The altered metabolism of arachidonic acid by cyclooxygenase (COX) and lipoxygenase (LOX) is a common feature of several epithelial-derived malignancies and has been shown to have crucial roles in cancer progression. The production of arachidonic acid-derived prostanoids and leukotrienes occurs in single cells or takes place in a complex manner in which these biologically active lipids, specifically leukotrienes, are generated by transcellular biosynthesis through the cooperation of multiple different types of cells in the tumour and inflamed tissues. Pro-inflammatory prostaglandins and leukotrienes promote tumour growth by regulating tumour epithelial cells themselves and orchestrating the complex interactions between transformed epithelial cells and surrounding stromal cells to establish the tumour microenvironment that facilitates tumour-associated angiogenesis and evades attack by the immune system.
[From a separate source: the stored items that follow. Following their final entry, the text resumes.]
(* ===== verification/Paging.v ===== *)
(** Paging of a process, for every policy that keeps its promise.

    [ReplPolicy SEL] states what swap.c expects of a replacement policy: its
    structure holds exactly the pages in memory, the hooks of [add_page],
    [remove_page], [swap_to_file] and [swap_from_file] add and remove one page
    and touch nothing else.  SCFIFO (the ring), NFUA and LAPA (counters only)
    are instances.  The theorems about the four operations are proved against
    the interface: they keep the bookkeeping invariant, never run out of swap
    slots, and a page that is swapped out comes back with its contents. *)

From S2P Require Import Prelude Memory Machine Kalloc Swap SwapInv Scfifo.
From stdpp Require Import options.
Import Swap.

(** ** The interface *)

(** The fields a policy's structure lives in. *)
Definition pview_same (p p' : proc) : Prop :=
  p_headp p' = p_headp p ∧
  (∀ i, pm_nextp <$> aget (p_pages p') i = pm_nextp <$> aget (p_pages p) i) ∧
  (∀ i, pm_prevp <$> aget (p_pages p') i = pm_prevp <$> aget (p_pages p) i).

(** A policy hook changes only the policy's fields. *)
Definition hook_frame (p p' : proc) : Prop :=
  core_same p p' ∧
  p' = p <| p_pages := p_pages p' |> <| p_headp := p_headp p' |> <| p_page_queue := p_page_queue p' |>.

(** What paging may change of a process. *)
Definition pkeep (p p' : proc) : Prop :=
  p' = Proc (p_sz p) (p_pgdir p) (p_kstack p) (p_state p) (p_pid p) (p_parent p) (p_tf p) (p_context p)
         (p_chan p) (p_killed p) (p_ofile p) (p_cwd p) (p_name p) (p_page_queue p') (p_swapFile p)
         (p_num_of_pages p') (p_phys_pages p') (p_pgflt_count p) (p_pgout_count p) (p_ignorePaging p)
         (p_file_size p') (p_pages p') (p_offsets p') (p_headp p').

#[global] Instance pkeep_trans : Transitive pkeep.
Proof. unfold pkeep. intros p q r H1 H2. rewrite H2, H1. reflexivity. Qed.

Lemma hook_keep p p' : hook_frame p p' → pkeep p p'.
Proof.
  intros [[_ H1 H2 H3] Hf]. unfold pkeep. rewrite H1, H2, H3.
  assert (p_file_size p' = p_file_size p) as -> by (by rewrite Hf). exact Hf.
Qed.

(** [swap_to_file]'s hook. *)
Definition unlink_policy (SEL : policy) (i : Z) : M proc unit :=
  if decide (SEL = SCFIFO) then scfifo_unlink i else skip.

Class ReplPolicy (SEL : policy) := {
  rp_some : SEL ≠ NONE;
  rp_members : gset Z → proc → Prop;
  rp_view R p p' : rp_members R p → pview_same p p' → rp_members R p';
  rp_init p : (SEL = SCFIFO → p_headp p = -1) → rp_members ∅ p;
  rp_add R i p :
    rp_members R p → i ∉ R → is_Some (aget (p_pages p) i) →
    wp (add_policy SEL i) (λ _ p', hook_frame p p' ∧ rp_members ({[i]} ∪ R) p') p;
  rp_swap_in R i p :
    rp_members R p → R ≠ ∅ → i ∉ R → is_Some (aget (p_pages p) i) →
    wp (swap_in_policy SEL i) (λ _ p', hook_frame p p' ∧ rp_members ({[i]} ∪ R) p') p;
  rp_remove R i p x :
    rp_members R p → aget (p_pages p) i = Some x → pm_on_phys x = bool_decide (i ∈ R) →
    wp (remove_policy SEL i) (λ _ p', hook_frame p p' ∧ rp_members (R ∖ {[i]}) p') p;
  rp_unlink R i p :
    rp_members R p → i ∈ R →
    wp (unlink_policy SEL i) (λ _ p', hook_frame p p' ∧ rp_members (R ∖ {[i]}) p') p;
}.

(** ** Instances *)

Lemma hook_frame_refl p : hook_frame p p.
Proof. split; [reflexivity|]. by destruct p. Qed.

(** Setting the counter of one entry. *)
Lemma mod_counter_hook i c p :
  is_Some (aget (p_pages p) i) →
  wp (mod_page i (λ x, x <| pm_counter := c |>)) (λ _ p', hook_frame p p') p.
Proof.
  intros Hi. apply wp_mod_amod; [done|]. destruct Hi as [x Hx]. split; [|done].
  split; try done. simpl. rewrite (amod_aset _ _ _ x) by done. by eapply core_aset.
Qed.

#[global] Program Instance nfua_policy : ReplPolicy NFUA := { rp_members R p := True }.
Next Obligation. done. Qed.
Next Obligation. done. Qed.
Next Obligation. done. Qed.
Next Obligation. intros R i p _ _ Hi. eapply wp_mono; [by apply mod_counter_hook|]. done. Qed.
Next Obligation. intros R i p _ _ _ Hi. eapply wp_mono; [by apply mod_counter_hook|]. done. Qed.
Next Obligation. intros R i p x _ _ _. apply wp_ret. split; [apply hook_frame_refl|done]. Qed.
Next Obligation. intros R i p _ _. apply wp_ret. split; [apply hook_frame_refl|done]. Qed.

#[global] Program Instance lapa_policy : ReplPolicy LAPA := { rp_members R p := True }.
Next Obligation. done. Qed.
Next Obligation. done. Qed.
Next Obligation. done. Qed.
Next Obligation. intros R i p _ _ Hi. eapply wp_mono; [by apply mod_counter_hook|]. done. Qed.
Next Obligation. intros R i p _ _ _ Hi. eapply wp_mono; [by apply mod_counter_hook|]. done. Qed.
Next Obligation. intros R i p x _ _ _. apply wp_ret. split; [apply hook_frame_refl|done]. Qed.
Next Obligation. intros R i p _ _. apply wp_ret. split; [apply hook_frame_refl|done]. Qed.

(** The ring holds the pages of [R], in some order. *)
Definition ring_members (R : gset Z) (p : proc) : Prop := ∃ l, ring_of p l ∧ list_to_set l = R.

Lemma ring_members_split R p i :
  ring_members R p → i ∈ R →
  ∃ l1 l2, ring_of p (l1 ++ i :: l2) ∧ list_to_set (l1 ++ l2) = R ∖ {[i]}.
Proof.
  intros (l & Hl & <-) Hi. apply elem_of_list_to_set, list_elem_of_split in Hi as (l1 & l2 & ->).
  exists l1, l2. split; [done|]. destruct Hl as (_ & Hnd & _).
  pose proof (not_in_rest l1 i l2 _ Hnd eq_refl). set_solver.
Qed.

Lemma unlinked_hook p l R (m : M proc unit) :
  wlp m (λ _ p', core_same p p') p → wp m (λ _ p', unlinked p p' l) p → list_to_set l = R →
  wp m (λ _ p', hook_frame p p' ∧ ring_members R p') p.
Proof.
  intros Hc Hw Hl. eapply wp_mono; [by apply (wp_and_wlp m); [exact Hw|exact Hc]|].
  intros _ q [[Hq Hr] Hcs]. split; [split; [done|]|by exists l]. rewrite Hq. by destruct p.
Qed.

Lemma scfifo_remove_core ind p : wlp (scfifo_remove ind) (λ _ p', core_same p p') p.
Proof.
  assert (core_same p p) by reflexivity. unfold scfifo_remove.
  eapply core_bind; [done|core1|intros x p1 ?]. eapply core_bind; [done| |intros ? p2 ?; core_tac].
  destruct (pm_on_phys x); [|by apply wlp_ret]. clear H H0. assert (core_same p1 p1) by reflexivity. core_tac.
Qed.

#[global] Program Instance scfifo_policy : ReplPolicy SCFIFO := { rp_members := ring_members }.
Next Obligation. done. Qed.
Next Obligation.
  intros R p p' (l & (Hr & Hnd & Hh) & Hl) (Hhd & Hn & Hp). exists l. split; [|done]. split_and!; [|done|congruence].
  eapply ring_ext; [done|intros; apply Hn|intros; apply Hp].
Qed.
Next Obligation. intros p Hh. specialize (Hh eq_refl). exists []. split; [|done]. split; [constructor|]. by split; [constructor|]. Qed.
Next Obligation.
  intros R i p (l & Hring & <-) Hni Hi. rewrite elem_of_list_to_set in Hni. cbn [add_policy].
  apply wp_bind, wp_get. destruct Hring as (Hr & Hnd & Hh). rewrite Hh. destruct l as [|h t]; simpl.
  - apply wp_bind, wp_modify. apply wp_mod_amod; [done|]. destruct Hi as [x Hx]. split; [split|].
    + split; try done. simpl. rewrite (amod_aset _ _ _ x) by done. by eapply core_aset.
    + by destruct p.
    + exists [i]. split; [|set_solver]. split_and!; [|by apply NoDup_singleton|done].
      apply Forall2_cons. split; [|done]. split; [apply nx_amod_set|apply pv_amod_set]; eauto.
  - assert (0 ≤ h). { destruct (ring_in_range _ _ h Hr) as [y Hy%aget_Some_range]; [by left|lia]. }
    destruct (Z.eqb_spec h (-1)); [lia|].
    eapply wp_mono; [apply (wp_and_wlp _ _ _ _ (scfifo_append_ring i p h t (conj Hr (conj Hnd Hh)) Hni Hi) (scfifo_append_core i p))|].
    intros _ q [[Hq Hr'] Hc]. split; [split; [done|]|].
    + rewrite Hq. by destruct p.
    + eexists. split; [done|]. set_solver.
Qed.
Next Obligation.
  intros R i p (l & Hring & <-) Hne Hni Hi. rewrite elem_of_list_to_set in Hni. cbn [swap_in_policy].
  destruct l as [|h t]; [done|].
  eapply wp_mono; [apply (wp_and_wlp _ _ _ _ (scfifo_append_ring i p h t Hring Hni Hi) (scfifo_append_core i p))|].
  intros _ q [[Hq Hr'] Hc]. split; [split; [done|]|].
  - rewrite Hq. by destruct p.
  - eexists. split; [done|]. set_solver.
Qed.
Next Obligation.
  intros R i p x HR Hx Hph. cbn [remove_policy]. case_bool_decide as Hi.
  - destruct (ring_members_split _ _ _ HR Hi) as (l1 & l2 & Hring & Hl).
    eapply unlinked_hook; [apply scfifo_remove_core|apply scfifo_remove_ring; [done|]|done]. congruence.
  - destruct HR as (l & Hring & <-). rewrite elem_of_list_to_set in Hi.
    eapply wp_eq; [eapply scfifo_remove_swapped; try done; by apply aget_Some_range in Hx as [? _]|].
    split; [apply hook_frame_refl|]. exists l. split; [done|]. set_solver.
Qed.
Next Obligation.
  intros R i p HR Hi. unfold unlink_policy. simpl.
  destruct (ring_members_split _ _ _ HR Hi) as (l1 & l2 & Hring & Hl).
  eapply unlinked_hook; [apply scfifo_unlink_core|by apply scfifo_unlink_ring|done].
Qed.

(** ** The abstract page map

    To the rest of the kernel the metadata of a process is a finite map from
    page-table entries to places: [None] for a page in memory, [Some off] for
    a page in the slot at [off] of the swap file. *)

Definition entry (x : page_meta) : option (Z * option Z) :=
  if pm_taken x then Some (pm_pte x, if pm_on_phys x then None else Some (pm_offset x)) else None.
Definition entries (ps : list page_meta) : list (Z * option Z) := omap entry ps.
Definition pmap (p : proc) : gmap Z (option Z) := list_to_map (entries (p_pages p)).

Lemma entries_ptes ps : (entries ps).*1 = taken_ptes ps.
Proof.
  unfold entries, taken_ptes, entry. induction ps as [|x ps IH]; [done|]. csimpl.
  destruct (pm_taken x); [|done]. by rewrite fmap_cons, IH.
Qed.

Lemma entries_core ps ps' : core <$> ps = core <$> ps' → entries ps = entries ps'.
Proof. apply core_omap. unfold entry. by intros x y (-> & -> & -> & ->)%core_fields. Qed.

(** Replacing the entry of a page. *)
Definition upd_entry (e : option (Z * option Z)) (m : gmap Z (option Z)) : gmap Z (option Z) :=
  match e with Some (k, v) => <[k := v]> m | None => m end.
Definition del_entry (e : option (Z * option Z)) (m : gmap Z (option Z)) : gmap Z (option Z) :=
  match e with Some (k, _) => delete k m | None => m end.

Lemma entries_perm l1 x l2 : entries (l1 ++ x :: l2) ≡ₚ option_list (entry x) ++ entries (l1 ++ l2).
Proof.
  unfold entries. rewrite !omap_app. csimpl. destruct (entry x); simpl; [|done]. by rewrite <-Permutation_middle.
Qed.

Lemma pmap_split l1 x l2 :
  NoDup (taken_ptes (l1 ++ x :: l2)) →
  list_to_map (M := gmap Z (option Z)) (entries (l1 ++ x :: l2)) = upd_entry (entry x) (list_to_map (entries (l1 ++ l2))) ∧
  del_entry (entry x) (list_to_map (entries (l1 ++ l2))) = list_to_map (M := gmap Z (option Z)) (entries (l1 ++ l2)).
Proof.
  rewrite <-entries_ptes. intros Hnd. rewrite (list_to_map_proper _ _ Hnd (entries_perm l1 x l2)).
  rewrite entries_perm, fmap_app in Hnd. destruct (entry x) as [[k v]|]; [|done]. simpl in *. split; [done|].
  apply NoDup_cons in Hnd as [Hk _]. apply delete_id. by apply not_elem_of_list_to_map_1.
Qed.

Lemma pmap_replace p p' ind x y :
  meta_ok p → meta_ok p' → aget (p_pages p) ind = Some x →
  core <$> p_pages p' = core <$> aset (p_pages p) ind y →
  pmap p' = upd_entry (entry y) (del_entry (entry x) (pmap p)).
Proof.
  intros Hp Hp' Hx Hc. pose proof (mo_ptes p' Hp') as Hnd'. unfold pmap.
  rewrite (entries_core _ _ Hc). rewrite <-entries_ptes, (entries_core _ _ Hc), entries_ptes in Hnd'.
  pose proof (mo_ptes p Hp) as Hnd. destruct (aset_split _ _ _ Hx) as (l1 & l2 & Hl & _ & Hset).
  rewrite Hset in *. rewrite Hl in *. destruct (pmap_split _ _ _ Hnd) as [-> Hd], (pmap_split _ _ _ Hnd') as [-> _].
  f_equal. destruct (entry x) as [[k v]|]; simpl in *; [|done]. by rewrite delete_insert_eq, Hd.
Qed.

Lemma pmap_lookup p page v :
  meta_ok p →
  pmap p !! page = Some v ↔
  ∃ i x, aget (p_pages p) i = Some x ∧ pm_taken x = true ∧ pm_pte x = page ∧
    v = if pm_on_phys x then None else Some (pm_offset x).
Proof.
  intros Hp. unfold pmap. rewrite <-elem_of_list_to_map by (rewrite entries_ptes; apply mo_ptes, Hp).
  unfold entries. rewrite list_elem_of_omap. split.
  - intros (x & [k Hk]%list_elem_of_lookup & He). unfold entry in He. destruct (pm_taken x) eqn:Ht; [|done].
    exists (Z.of_nat k), x. rewrite aget_nat. by simplify_eq.
  - intros (i & x & Hx & Ht & <- & ->). exists x. split.
    + unfold aget in Hx. destruct (i <? 0); [done|]. by eapply list_elem_of_lookup_2.
    + unfold entry. by rewrite Ht.
Qed.

(** The search the code makes agrees with the map. *)
Lemma find_page_ind_map p page :
  meta_ok p →
  (pmap p !! page = None ∧ find_page_ind p page = -1) ∨
  (∃ x, aget (p_pages p) (find_page_ind p page) = Some x ∧ pm_taken x = true ∧ pm_pte x = page ∧
     find_page_ind p page ≠ -1 ∧ pmap p !! page = Some (if pm_on_phys x then None else Some (pm_offset x))).
Proof.
  intros Hp. destruct (Z.eq_dec (find_page_ind p page) (-1)) as [Hs|Hs].
  - left. split; [|done]. unfold find_page_ind in Hs. apply eq_None_not_Some. intros [v Hv].
    apply pmap_lookup in Hv as (i & x & Hx & Ht & <- & _); [|done].
    eapply scan_exists in Hs; [done|exact Hx|]. simpl. by rewrite Z.eqb_refl, Ht.
  - right. pose proof Hs as Hs'. apply scan_pos in Hs as (x & Hx & Hf & _). apply andb_prop in Hf as [Hf Ht].
    apply Z.eqb_eq in Hf. exists x. split_and!; try done. apply pmap_lookup; [done|]. eauto 10.
Qed.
Prostaglandins and leukotrienes can modulate tumour epithelial cell proliferation, apoptosis, and migration and invasion through multiple signalling pathways in both an autocrine and paracrine fashion. Prostaglandins and leukotrienes are central molecules in the regulation of stem cell homeostasis. Pro-inflammatory prostaglandins and leukotrienes are key mediators in the crosstalk between tumour epithelial cells and their surrounding stromal cells in establishing a tumour microenvironment with chronic inflammation and immunosuppression. Although non-steroidal anti-inflammatory drugs (NSAIDs), which target COX enzymes, are still among the most promising chemopreventive agents for cancer, cardiovascular and gastrointestinal side effects have dampened enthusiasm for their use as chemopreventive agents. Understanding the roles of prostaglandins and leukotrienes in epithelial-derived tumours and their microenvironment may help to develop cancer biomarkers and chemopreventive and/or therapeutic agents with a greater benefit and fewer side effects than NSAIDs.